_EXERCISE MATERIALS:_

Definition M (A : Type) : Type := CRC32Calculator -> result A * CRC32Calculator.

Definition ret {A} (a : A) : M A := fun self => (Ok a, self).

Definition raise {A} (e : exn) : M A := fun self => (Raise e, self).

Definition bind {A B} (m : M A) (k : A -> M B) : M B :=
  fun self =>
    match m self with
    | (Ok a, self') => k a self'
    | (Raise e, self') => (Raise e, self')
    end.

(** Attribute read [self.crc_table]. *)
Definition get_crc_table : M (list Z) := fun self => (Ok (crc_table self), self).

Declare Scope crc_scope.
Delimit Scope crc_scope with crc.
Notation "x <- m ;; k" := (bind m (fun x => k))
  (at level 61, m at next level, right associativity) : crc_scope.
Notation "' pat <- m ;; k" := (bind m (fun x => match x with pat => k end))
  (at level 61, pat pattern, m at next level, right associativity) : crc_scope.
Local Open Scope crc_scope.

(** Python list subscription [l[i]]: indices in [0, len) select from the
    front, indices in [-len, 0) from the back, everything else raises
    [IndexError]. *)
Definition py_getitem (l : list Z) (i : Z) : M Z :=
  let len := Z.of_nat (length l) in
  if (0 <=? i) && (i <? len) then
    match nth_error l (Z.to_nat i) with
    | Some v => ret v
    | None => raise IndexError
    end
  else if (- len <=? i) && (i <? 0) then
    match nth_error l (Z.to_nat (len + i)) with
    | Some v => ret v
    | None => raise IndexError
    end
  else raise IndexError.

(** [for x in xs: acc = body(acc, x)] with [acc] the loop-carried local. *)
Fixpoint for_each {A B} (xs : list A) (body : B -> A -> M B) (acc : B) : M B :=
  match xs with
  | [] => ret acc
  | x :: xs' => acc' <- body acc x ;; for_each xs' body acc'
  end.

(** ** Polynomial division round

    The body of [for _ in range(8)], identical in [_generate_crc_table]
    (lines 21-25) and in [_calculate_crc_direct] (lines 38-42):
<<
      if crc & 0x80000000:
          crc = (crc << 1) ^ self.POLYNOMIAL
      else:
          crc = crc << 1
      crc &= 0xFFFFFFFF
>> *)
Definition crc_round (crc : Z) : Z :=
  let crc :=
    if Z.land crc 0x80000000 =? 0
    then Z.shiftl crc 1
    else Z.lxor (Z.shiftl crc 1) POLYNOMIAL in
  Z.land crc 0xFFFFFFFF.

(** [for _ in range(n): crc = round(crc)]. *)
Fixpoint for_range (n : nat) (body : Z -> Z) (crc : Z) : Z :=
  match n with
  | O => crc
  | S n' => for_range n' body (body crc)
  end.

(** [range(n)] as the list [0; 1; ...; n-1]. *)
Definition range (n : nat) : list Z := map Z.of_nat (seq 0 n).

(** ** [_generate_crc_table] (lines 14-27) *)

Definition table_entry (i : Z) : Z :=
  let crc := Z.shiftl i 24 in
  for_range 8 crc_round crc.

_ACTIVITY:_ Precisely the lines between those holding "Delimit Scope crc_scope with crc." and "let len := Z.of_nat (length l) in", inclusive, are to be reproduced from the listing above, with nothing added.

_RESULT OF THIS EXERCISE:_
Delimit Scope crc_scope with crc.
Notation "x <- m ;; k" := (bind m (fun x => k))
  (at level 61, m at next level, right associativity) : crc_scope.
Notation "' pat <- m ;; k" := (bind m (fun x => match x with pat => k end))
  (at level 61, pat pattern, m at next level, right associativity) : crc_scope.
Local Open Scope crc_scope.

(** Python list subscription [l[i]]: indices in [0, len) select from the
    front, indices in [-len, 0) from the back, everything else raises
    [IndexError]. *)
Definition py_getitem (l : list Z) (i : Z) : M Z :=
  let len := Z.of_nat (length l) in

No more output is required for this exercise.